La risposta di Ranalli su questo punto ci interessa molto, ma dobbiamo ammettere che si entra in un altro ambito e cioè quello della nostra salute mentale perché buona parte dei suggerimenti diventa di tipo psicologico, quindi solo in parte rassicurante.
Si può anche facilmente immaginare che una impostazione di questo tipo dovesse finire con il sottolineare ancora una volta l'essenzialità della convivenza del corpo umano con il suo microbiota e quindi dell'essenzialità dell'asse intestino-cervello arrivando a proporre nuove opzioni terapeutiche come gli psicobiotici, sottocategoria di probiotici, che se ingeriti, producono effetti positivi su alcune malattie psicopatologiche.
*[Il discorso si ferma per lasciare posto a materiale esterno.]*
(** * Messenger webhook example ([examples/messenger.js])

    A shallow embedding of the session store, the inbound event router,
    the webhook handler, the Wit actions and the outbound gateway of
    [examples/messenger.js], together with the properties checked
    against it. *)

From Stdlib Require Import ZArith List String Ascii Bool Lia DecimalString.
Import ListNotations.

Local Open Scope string_scope.
Local Open Scope Z_scope.

(** ** JavaScript values

    The values that reach this program are the ones [JSON.parse] builds
    plus [undefined].  Numbers stand for the integers a double holds
    exactly (no fraction, no NaN, no infinity).  Arrays and objects carry
    the identity of their allocation in [ref]: [===] on two of them
    compares that identity, never the contents. *)

#[warnings="-register-all"]
Inductive value : Type :=
| VUndefined
| VNull
| VBool (b : bool)
| VNumber (n : Z)
| VString (s : string)
| VArray (ref : nat) (items : list value)
| VObject (ref : nat) (props : list (string * value)).

Inductive exn : Type :=
| TypeError (message : string).

Inductive result (A : Type) : Type :=
| Ok (a : A)
| Throw (e : exn).

Arguments Ok {A} a.
Arguments Throw {A} e.

Module ResultNotations.
Declare Scope result_scope.
Delimit Scope result_scope with result.
Notation "'let?' x ':=' c 'in' k" :=
  (match c with Ok x => k | Throw e => Throw e end)
    (at level 10, x name, c at level 100, k at level 200) : result_scope.
End ResultNotations.
Import ResultNotations.
Local Open Scope result_scope.

(** Own properties of an object, first binding of a name. *)
Fixpoint assoc {A : Type} (name : string) (props : list (string * A)) : option A :=
  match props with
  | [] => None
  | (k, v) :: rest => if String.eqb k name then Some v else assoc name rest
  end.

Definition has_own (props : list (string * value)) (name : string) : bool :=
  match assoc name props with Some _ => true | None => false end.

Definition is_nullish (v : value) : bool :=
  match v with VUndefined | VNull => true | _ => false end.

(** [ToBoolean]. *)
Definition truthy (v : value) : bool :=
  match v with
  | VUndefined | VNull => false
  | VBool b => b
  | VNumber n => negb (n =? 0)
  | VString s => negb (String.eqb s "")
  | VArray _ _ | VObject _ _ => true
  end.

Definition NumberToString (n : Z) : string :=
  NilZero.string_of_int (Z.to_int n).

(** [v.name] for a name written in the program.  None of the names this
    program reads is defined on a prototype, except [length] on arrays
    and strings. *)
Definition get_prop (v : value) (name : string) : result value :=
  match v with
  | VUndefined =>
      Throw (TypeError ("Cannot read property '" ++ name ++ "' of undefined"))
  | VNull =>
      Throw (TypeError ("Cannot read property '" ++ name ++ "' of null"))
  | VObject _ props =>
      Ok (match assoc name props with Some x => x | None => VUndefined end)
  | VArray _ items =>
      Ok (if String.eqb name "length" then VNumber (Z.of_nat (List.length items))
          else VUndefined)
  | VString s =>
      Ok (if String.eqb name "length" then VNumber (Z.of_nat (String.length s))
          else VUndefined)
  | VBool _ | VNumber _ => Ok VUndefined
  end.

(** [v[i]] for a literal index [i]. *)
Definition get_index (v : value) (i : nat) : result value :=
  match v with
  | VUndefined =>
      Throw (TypeError ("Cannot read property '" ++ NumberToString (Z.of_nat i)
                          ++ "' of undefined"))
  | VNull =>
      Throw (TypeError ("Cannot read property '" ++ NumberToString (Z.of_nat i)
                          ++ "' of null"))
  | VArray _ items => Ok (nth i items VUndefined)
  | VObject _ props =>
      Ok (match assoc (NumberToString (Z.of_nat i)) props with
          | Some x => x
          | None => VUndefined
          end)
  | VString s =>
      Ok (match String.get i s with
          | Some c => VString (String c EmptyString)
          | None => VUndefined
          end)
  | VBool _ | VNumber _ => Ok VUndefined
  end.

Definition isArray (v : value) : bool :=
  match v with VArray _ _ => true | _ => false end.

(** [===].  Same type and same value; same allocation for arrays and
    objects. *)
Definition strict_eq (x y : value) : bool :=
  match x, y with
  | VUndefined, VUndefined => true
  | VNull, VNull => true
  | VBool a, VBool b => Bool.eqb a b
  | VNumber a, VNumber b => a =? b
  | VString a, VString b => String.eqb a b
  | VArray r _, VArray r' _ => Nat.eqb r r'
  | VObject r _, VObject r' _ => Nat.eqb r r'
  | _, _ => false
  end.

Definition cannot_convert : exn :=
  TypeError "Cannot convert object to primitive value".

(** [ToString] on the values of this model.  A parsed object inherits
    [Object.prototype.toString] unless an own property of that name hides
    it; the own property is not callable, and the conversion then fails.
    An array joins its elements with commas, [null] and [undefined]
    giving the empty string. *)
Fixpoint ToString (v : value) : result string :=
  match v with
  | VUndefined => Ok "undefined"
  | VNull => Ok "null"
  | VBool true => Ok "true"
  | VBool false => Ok "false"
  | VNumber n => Ok (NumberToString n)
  | VString s => Ok s
  | VObject _ props =>
      if has_own props "toString" then Throw cannot_convert
      else Ok "[object Object]"
  | VArray _ items =>
      (fix join (l : list value) : result string :=
         match l with
         | [] => Ok ""
         | x :: rest =>
             let? sx := (if is_nullish x then Ok "" else ToString x) in
             match rest with
             | [] => Ok sx
             | _ :: _ => let? srest := join rest in Ok (sx ++ "," ++ srest)
             end
         end) items
  end.

(** [ToPrimitive]: [valueOf] of a parsed array or object gives the object
    back, so the primitive is the string. *)
Definition ToPrimitive (v : value) : result value :=
  match v with
  | VArray _ _ | VObject _ _ => let? s := ToString v in Ok (VString s)
  | _ => Ok v
  end.

(** [a && b] and [a || b] on expressions that may throw. *)
Definition js_and (a b : result value) : result value :=
  let? x := a in if truthy x then b else Ok x.

Definition js_or (a b : result value) : result value :=
  let? x := a in if truthy x then Ok x else b.

(** [e.name] and [e[i]] on an expression that may throw. *)
Definition js_prop (e : result value) (name : string) : result value :=
  let? x := e in get_prop x name.

Definition js_index (e : result value) (i : nat) : result value :=
  let? x := e in get_index x i.

Module JsNotations.
Declare Scope js_scope.
Delimit Scope js_scope with js.
Infix "&&&" := js_and (at level 40, left associativity) : js_scope.
Infix "|||" := js_or (at level 50, left associativity) : js_scope.
Infix "~>" := js_prop (at level 25, left associativity) : js_scope.
Infix "~>#" := js_index (at level 25, left associativity) : js_scope.
End JsNotations.
Import JsNotations.
Local Open Scope js_scope.

(** [a > b], reached in this program only with the length of an array on
    the left and the literal [0] on the right. *)
Definition gt (a b : value) : bool :=
  match a, b with
  | VNumber x, VNumber y => y <? x
  | _, _ => false
  end.

Definition js_gt (a : result value) (b : value) : result value :=
  let? x := a in Ok (VBool (gt x b)).

Definition js_isArray (a : result value) : result value :=
  let? x := a in Ok (VBool (isArray x)).

(** ** The clock

    [new Date().toISOString()] with the clock reading given in
    milliseconds since the epoch: [YYYY-MM-DDTHH:mm:ss.sssZ], the year
    written with a sign and six digits outside 0..9999. *)

Definition civil_from_days (days : Z) : Z * Z * Z :=
  let z := days + 719468 in
  let era := z / 146097 in
  let doe := z - era * 146097 in
  let yoe := (doe - doe / 1460 + doe / 36524 - doe / 146096) / 365 in
  let doy := doe - (365 * yoe + yoe / 4 - yoe / 100) in
  let mp := (5 * doy + 2) / 153 in
  let d := doy - (153 * mp + 2) / 5 + 1 in
  let m := if mp <? 10 then mp + 3 else mp - 9 in
  let y := yoe + era * 400 in
  (if m <=? 2 then y + 1 else y, m, d).

Fixpoint zeros (n : nat) : string :=
  match n with
  | O => ""
  | S k => String "0" (zeros k)
  end.

Definition pad (width : nat) (n : Z) : string :=
  let digits := NumberToString n in
  zeros (width - String.length digits) ++ digits.

Definition year_string (y : Z) : string :=
  if (0 <=? y) && (y <=? 9999) then pad 4 y
  else (if y <? 0 then "-" else "+") ++ pad 6 (Z.abs y).

Definition toISOString (ms : Z) : string :=
  let days := ms / 86400000 in
  let rest := ms mod 86400000 in
  let '(y, m, d) := civil_from_days days in
  year_string y ++ "-" ++ pad 2 m ++ "-" ++ pad 2 d ++ "T"
    ++ pad 2 (rest / 3600000) ++ ":"
    ++ pad 2 (rest / 60000 mod 60) ++ ":"
    ++ pad 2 (rest / 1000 mod 60) ++ "."
    ++ pad 3 (rest mod 1000) ++ "Z".

(** ** Session store (lines 60-63)

    [sessions] maps a session id to [{fbid, context}].  Its keys are
    kept in insertion order, the order [Object.keys] lists them in. *)

Record session : Type := mkSession {
  fbid : value;
  context : value
}.

Definition store : Type := list (string * session).

Definition store_get (st : store) (k : string) : option session :=
  assoc k st.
Arrivando persino a qualche considerazione su cibo e buon umore.
Dal volume si può quindi concludere che le piante rimangono organismi dai quali la vita sul pianeta non può prescindere; gli uomini possono imparare dalle piante a "lavorare", se pur a livello psicologico, sulla propria resilienza.
Aggiungo una mia considerazione: a patto di non dimenticarsi mai che dalle nostre "sorelle" piante ci distingue una inesorabile diversità di piano organizzativo.
Grazie Paolo, ci hai regalato un libro che ci farà ragionare!